A source close to the president told Rudaw, “When the president found that out he decided not to visit the US until that issue is solved.”

“Until the issue of giving visas to the citizens of Kurdistan is solved, I wouldn’t visit the United States,” Barzani is said to have written to the White House as he cancelled his trip.

The head of the Kurdistan Region’s Foreign Relations Department, Falah Mustafa, confirmed that is an existing issue and that the Kurdish government is trying to resolve it with the US authorities.

“In the past years we have sent many letters to the US embassies and consulates,” said Mustafa.

But it seems that the protest has as much to do with branding Kurdistan’s ruling parties – the KDP and PUK -- as suspect organizations by the US, as with the visa applications.

According to Mustafa, the US had put both Kurdish parties on that list following the September 11 attacks in 2001.

“After the September 11 attacks in New York and Washington, any group consisting of more than two members and fighting an armed struggle against their government was put on that list,” Mustafa told Rudaw.

He said that the PUK and KDP are at the third level on the US list, which is reserved for suspected armed groups.

“We told the Americans ‘you removed Saddam Hussein yourselves and now you should remove the Kurds from that list,’” said Mustafa.

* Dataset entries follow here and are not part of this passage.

(** *** Payload in parts *)

Lemma part_valid_state data u y out :
  process_and_unmask_next_payload_part data u = Ok (y, payload_part_is_valid, out) ->
  is_state_still_valid u = true /\ WsValidator.m_working_state u = WsValidator.processing_frame.
Proof.
  unfold process_and_unmask_next_payload_part. destruct (WsValidator.m_working_state u) eqn:E; [done|].
  rewrite bool_decide_eq_false_2 by done. destruct (is_state_still_valid u) eqn:Ev; [done|].
  intros [= -> Hs _]. unfold is_state_still_valid in Ev. by rewrite Hs in Ev.
Qed.

(** A valid payload is valid in two parts. *)
Lemma parts_valid a b u y out :
  process_and_unmask_next_payload_part (a ++ b) u = Ok (y, payload_part_is_valid, out) ->
  exists x oa ob, process_and_unmask_next_payload_part a u = Ok (x, payload_part_is_valid, oa) /\
    process_and_unmask_next_payload_part b x = Ok (y, payload_part_is_valid, ob) /\ out = oa ++ ob.
Proof.
  intros H. destruct (part_valid_state _ _ _ _ H) as [_ Hw].
  destruct (WsValidator.payload_parts_compose a b u Hw) as [_ Hc]. rewrite H in Hc.
  destruct (process_and_unmask_next_payload_part a u) as [[[x s] oa]|]; [|done].
  case_bool_decide as Hs; [subst s|by injection Hc; intros; subst].
  destruct (process_and_unmask_next_payload_part b x) as [[[y' s'] ob]|] eqn:Eb; [|done].
  injection Hc as <- <- ->. by exists x, oa, ob.
Qed.

Lemma part_length a u y s out :
  process_and_unmask_next_payload_part a u = Ok (y, s, out) -> length out = length a.
Proof.
  unfold process_and_unmask_next_payload_part. destruct (bool_decide _); [done|].
  destruct (is_state_still_valid u); [|by intros [= _ _ <-]].
  assert (Hl : forall data v w o, WsValidator.payload_loop data v = Ok (w, o) -> length o = length data).
  { induction data as [|b data IH]; intros v w o; simpl; [by intros [= _ <-]|].
    destruct (WsValidator.process_payload_byte b v) as [[v' b']|]; [|done].
    destruct (bool_decide _); [by intros [= _ <-]|].
    destruct (WsValidator.payload_loop data v') as [[w' o']|] eqn:E; [|done]. intros [= _ <-]. simpl. f_equal. eauto. }
  destruct (WsValidator.payload_loop a _) as [[w o]|] eqn:E; [|done]. intros [= _ _ <-]. eauto.
Qed.

(** An empty part changes nothing that [finish_frame] reads. *)
Lemma finish_empty_part u y out :
  process_and_unmask_next_payload_part [] u = Ok (y, payload_part_is_valid, out) ->
  finish_frame y = finish_frame u /\ out = [].
Proof.
  intros H. destruct (part_valid_state _ _ _ _ H) as [Hv Hw]. revert H.
  unfold process_and_unmask_next_payload_part. rewrite Hw, bool_decide_eq_false_2, Hv by done. simpl.
  intros [= <- <-]. split; [|done]. unfold finish_frame. rewrite Hv. by destruct u.
Qed.

(** Frames leave the unmasking on. *)
Lemma accept_unmask f v w :
  accept_frame f v = Some w -> WsValidator.m_unmask_flag v = true -> WsValidator.m_unmask_flag w = true.
Proof.
  intros H Hv. destruct (accept_frame_inv f v w H) as (x & y & out & H1 & H2 & H3).
  destruct (WsValidator.new_frame_accepted _ _ _ Hv H1) as (Hx & _).
  assert (Hy : WsValidator.m_unmask_flag y = true).
  { destruct (part_valid_state _ _ _ _ H2) as [Hsv Hw]. revert H2. unfold process_and_unmask_next_payload_part.
    rewrite Hw, bool_decide_eq_false_2, Hsv by done.
    destruct (WsValidator.payload_loop_total (in_payload f) (set_validation_state payload_part_is_valid x))
      as (y' & o & -> & _ & _ & _ & E & _). intros [= <- _ _]. by rewrite E. }
  revert H3. unfold finish_frame. intros [= <- _].
  by repeat case_match.
Qed.

Section Delivery.
Context {U : UserCode} {Q : QuietUser} {Hstd : StdUser} (settings : settings_t) (depth : nat).
(** The validator behind the last frame. *)
Context (vend : ws_protocol_validator_t).

Local Abbreviation user := (user_code settings depth).

(** ** The simulation *)

Definition side (c : conn) : Prop :=
  m_read_state c = read_any_frame /\ activated c = true /\ ws_alive c = true.

(** Validator [u] and payload buffer [pl] after [o] octets of the payload of [f]. *)
Definition pays (f : in_frame) (fs : list in_frame) (o : nat) (u : ws_protocol_validator_t) (pl : list byte) : Prop :=
  exists y w out out',
    process_and_unmask_next_payload_part (drop o (in_payload f)) u = Ok (y, payload_part_is_valid, out') /\
    finish_frame y = (w, frame_is_valid) /\ accept_all fs w = Some vend /\
    WsValidator.m_unmask_flag w = true /\
    out ++ out' = mask_unmask_payload (WsParser.m_masking_key (in_details f)) (in_payload f) /\
    length out = o /\ pl = out ++ replicate (length (in_payload f) - o) x00.

(** Between frames, with octets in the buffer and [s] to come. *)
Definition fresh (fs : list in_frame) (s : list byte) (c : conn) : Prop :=
  side c /\ reading c = None /\ accept_all fs (m_protocol_validator c) = Some vend /\
  WsValidator.m_unmask_flag (m_protocol_validator c) = true /\ Forall (in_ok settings) fs /\
  m_buf c ++ s = flat_map wire fs.

(** Waiting for more of a header, or of a payload. *)
Definition mid_header (fs : list in_frame) (s : list byte) (c : conn) : Prop :=
  reading c = Some read_header /\ accept_all fs (m_protocol_validator c) = Some vend /\
  WsValidator.m_unmask_flag (m_protocol_validator c) = true /\ Forall (in_ok settings) fs /\
  exists h, h ++ s = flat_map wire fs /\
    parser_execute h initial_parser = Ok (m_parser c, WsParser.size h) /\ header_parsed (m_parser c) = false.

Definition mid_payload (fs : list in_frame) (s : list byte) (c : conn) : Prop :=
  exists f fs' o, fs = f :: fs' /\ (o < length (in_payload f))%nat /\
    reading c = Some (read_payload o (length (in_payload f) - o) true) /\
    current_message (m_parser c) = in_details f /\ Forall (in_ok settings) fs /\
    pays f fs' o (m_protocol_validator c) (m_payload c) /\ s = drop o (in_payload f) ++ flat_map wire fs'.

He explained that the Kurdistan Regional Government (KRG) and the US government maintain good relations and that this particular issue has to be solved in the US congress.

According to the presidential source, US Vice President Joe Biden had told Barzani on the telephone that the Obama administration is keen on resolving this matter, hence setting a date for the Kurdish president’s visit.

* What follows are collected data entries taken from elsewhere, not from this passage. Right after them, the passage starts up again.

(** The promises about the callbacks of a run that concern the context. *)
Definition orderly (b : bool) (x : exec http_parser) : Prop :=
  forall es p' n, run x es p' n ->
    values_named b (map fst es) = true /\ (forall es1 e es2, es = es1 ++ (e, -1) :: es2 -> es2 = []).

Lemma orderly_first b k p resume :
  orderly b (calls k p resume) -> values_named b [observed k (after_callback k p)] = true.
Proof.
  intros Ho. destruct (run_exists (resume 0 (after_callback k p))) as (es & p' & n & Hr).
  destruct (Ho _ _ _ (run_calls k p resume 0 es p' n Hr)) as [Hv _]. simpl map in Hv.
  change (observed k (after_callback k p) :: map fst es) with ([observed k (after_callback k p)] ++ map fst es) in Hv.
  rewrite values_named_app in Hv. by apply andb_prop in Hv as [? _].
Qed.

Lemma orderly_rest b k p resume r :
  orderly b (calls k p resume) ->
  orderly (named_from b [observed k (after_callback k p)]) (resume r (after_callback k p)).
Proof.
  intros Ho es p' n Hr. destruct (Ho _ _ _ (run_calls k p resume r es p' n Hr)) as [Hv Hl]. split.
  - simpl map in Hv.
    change (observed k (after_callback k p) :: map fst es) with ([observed k (after_callback k p)] ++ map fst es) in Hv.
    rewrite values_named_app in Hv. by apply andb_prop in Hv as [_ ?].
  - intros es1 e es2 ->. by apply (Hl ((observed k (after_callback k p), r) :: es1) e es2).
Qed.

(** A refusal is followed by nothing. *)
Lemma orderly_refused b k p resume :
  orderly b (calls k p resume) -> exists p' n, resume (-1) (after_callback k p) = returns p' n.
Proof.
  intros Ho. destruct (resume (-1) (after_callback k p)) as [p' n|k' p' resume'] eqn:E; [by eauto|].
  destruct (run_exists (resume' 0 (after_callback k' p'))) as (es & p'' & n & Hr).
  assert (Hr' : run (resume (-1) (after_callback k p)) ((observed k' (after_callback k' p'), 0) :: es) p'' n)
    by (rewrite E; by constructor).
  destruct (Ho _ _ _ (run_calls k p resume (-1) _ p'' n Hr')) as [_ Hl]. by specialize (Hl [] _ _ eq_refl).
Qed.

However, Barzani reportedly responded, “If that issue is solved today, I will visit the US tomorrow.”

Shortly after the cancellation of the visit, Barzani’s Chief of Staff denied that the president’s decision was taken because Obama had been too busy for a meeting.  “It is that President Barzani didn’t find the time suitable for such a visit, not that Obama didn’t have time,” Hussein said, without elaborating on what might be the real cause the cancellation.

According to another well placed source who talked to Rudaw on condition of anonymity, Barzani had told the US administration, “I am the head of a party and the president of the Kurdistan Region. You refuse members of my party visas because they are with the KDP, yet on the other hand you welcome me. What would I say to my people then?”

Barzani is said to have taken up the case of the PUK in his letter to the US, saying, the treatment is an insult to both parties.

The US Consulate in Erbil, contacted by Rudaw, responded that it does not reply to visa questions.